Lundi 26 août 1918

De Une correspondance familiale


Lettre de Damas Froissart (Campagne-lès-Hesdin) à son fils Louis Froissart (mobilisé)


original de la lettre 1918-08-26 pages 1-4.jpg original de la lettre 1918-08-26 pages 2-3.jpg


Campagne le 26/8 18

Mon cher Louis

Tu connais l’acrostiche fait sur ton prénom :
« Louis est un héros sans peur et sans reproche :
« On désire le voir : aussitôt qu’on l’approche,
« Un sentiment d’amour enflamme tous les cœurs !
« Il ne trouve partout que des admirateurs !
« Son image est partout… excepté dans [sa] poche. »

Ta lettre me le remet en mémoire, à double titre puisque tu m’envoies, enfin, les glorieuses citations de Louis, (que je désirais recevoir) et que tu me proposes discrètement de te mettre à l’aise pour quelques Louis, dans ton emploi de préposé à une popote.

Je m’empresse de te faire parvenir trois cents francs, et de te remercier des citations.
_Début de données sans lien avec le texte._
Fixpoint qsort {A} (cmp : A -> A -> Z) (l : list A) : list A :=
  match l with
  | [] => []
  | x :: l' => qsort_insert cmp x (qsort cmp l')
  end.

(** [removeDuplicates] on a GArray of ints: the loop
    [for (i = 1; i < N; i++)] with [n] iterations left.  [prev] is
    assigned once, before the loop. *)
Fixpoint removeDuplicates_for (n : nat) (array : list Z) (prev : Z) (write i : nat)
  : list Z * nat :=
  match n with
  | O => (array, write)
  | S n' =>
      let cur := default 0 (array !! i) in
      if decide (cur ≠ prev)
      then removeDuplicates_for n' (<[write := cur]> array) prev (S write) (S i)
      else removeDuplicates_for n' array prev write (S i)
  end.

Definition removeDuplicates (array : list Z) : list Z :=
  match array with
  | [] => []
  | prev :: _ =>
      let N := length array in
      let '(array', write) := removeDuplicates_for (N - 1) array prev 1 1 in
      (* g_array_remove_range(array, write, N - write) *)
      if decide (write < N)%nat then take write array' else array'
  end.

(** A [GHashTable] with direct hashing from ints to ints, both held
    in pointers.  [g_hash_table_lookup] returns the value, and [NULL]
    for a key that is not there: a stored 0 reads as [NULL] too. *)
Definition g_hash_table_lookup (t : gmap Z Z) (k : Z) : Z := default 0 (t !! k).

(** [increaseNumberInHashTableIfFound(users, id, new)]: the table and
    [*new] afterwards. *)
Definition increaseNumberInHashTableIfFound (users : gmap Z Z) (id : Z) (new : Z)
  : gmap Z Z * Z :=
  let searchResult := g_hash_table_lookup users id in
  if decide (searchResult ≠ 0)
  then (<[id := wrap32 (searchResult + 1)]> users, new)
  else (<[id := 1]> users, wrap32 (new + 1)).

(** [storeNumberInHashTableIfGreater(users, id, value)]. *)
Definition storeNumberInHashTableIfGreater (users : gmap Z Z) (id : Z) (value : Z)
  : gmap Z Z :=
  let searchResult := g_hash_table_lookup users id in
  if decide (searchResult ≠ 0)
  then (if searchResult <? value then <[id := value]> users else users)
  else <[id := value]> users.

(** The table after the ids [seen] were counted one by one: every id
    that occurs is mapped to the number of times it occurs. *)
Definition counted (t : gmap Z Z) (seen : list Z) : Prop :=
  forall id, t !! id = if decide (id ∈ seen)
                       then Some (Z.of_nat (length (filter (fun x => x = id) seen)))
                       else None.

(** The table after the pairs [ps] of an id and a number were stored:
    every id that occurs is mapped to the greatest of its numbers. *)
Definition greatest_stored (t : gmap Z Z) (ps : list (Z * Z)) : Prop :=
  forall id, t !! id = if decide (id ∈ map fst ps)
                       then Some (foldr Z.max 0 (map snd (filter (fun p => p.1 = id) ps)))
                       else None.

(** [checkInt(str, length)]: the first [length] characters are digits,
    and there is at least one. *)
Fixpoint checkInt_for (n : nat) (str : list Z) : outcome bool :=
  match n with
  | O => Returned true
  | S n' =>
      c ← read_cell (head str);
      if (c <? 48) || (c >? 57) then Returned false
      else checkInt_for n' (tail str)
  end.

Definition checkInt (str : list Z) (length : Z) : outcome bool :=
  if length =? 0 then Returned false
  else checkInt_for (Z.to_nat length) str.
Je regrette qu’on y soit sobre de noms géographiques. Il ne m’aurait pas déplu de voir ton nom attaché [à] la défense d’Hangest-en-Santerre[1]. Ça sonne bien. Quel est l’autre lieu de tes exploits historiques ?

Il est effectivement assez remarquable que 2 grands chefs (ayant, il est vrai, à te mettre en relief dans 2 circonstances semblables), aient employé des termes aussi comparables : que cela ne te décourage pas d’obtenir une citation semblable, du « Commandant en chef des armées alliées »[2] qui vient de m’envoyer sa carte avec un mot (accusé de réception des Félicitations que je lui [avais] envoyées pour son bâton de maréchal).

Tu me demandes mes impressions sur le succès de nos armées : Ça dépasse toutes mes espérances, ou plutôt c’est contraire même à mes prévisions qui étaient plutôt pessimistes pour la période d’été (où je craignais de voir se produire d’autres hernies dans les parties du front qui me touchent le plus immédiatement). Vive Foch, vive Byng[3] et vive Estienne, Foch qui tire tout le parti qu’on peut tirer de l’unité de [de] commandement et des moyens mis à sa disposition, Byng qui nous révèle l’art de franchir le fossé Hindenburg[4] avec les Tanks vers Cambrai, et Estienne qui passe pour avoir donné aux Tanks les heureuses proportions qui en ont fait le vrai antidote des tranchées, et des mitrailleuses qui les gardent les tranchées. C’est encore un de mes camarades de l’artillerie, (à laquelle appartenaient Foch et Fayolle) : je l’ai connu un peu à Saint-Thomas d’Aquin, s’occupant d’une autre invention…. quand je m’occupais de ma Vigie, dont j’ai trouvé récemment un partisan convaincu en la personne du Général Pauffin de Saint Morel[5] gouverneur de Dunkerque. Il me connaissait, (bien que je n’aie aucun souvenir précis de l’avoir vu) [comme] ayant travaillé parmi les premiers à rendre pratique le « tir masqué jusqu’au défilement des [lueurs] » pour lequel il s’est passionné lui-même peu avant la guerre.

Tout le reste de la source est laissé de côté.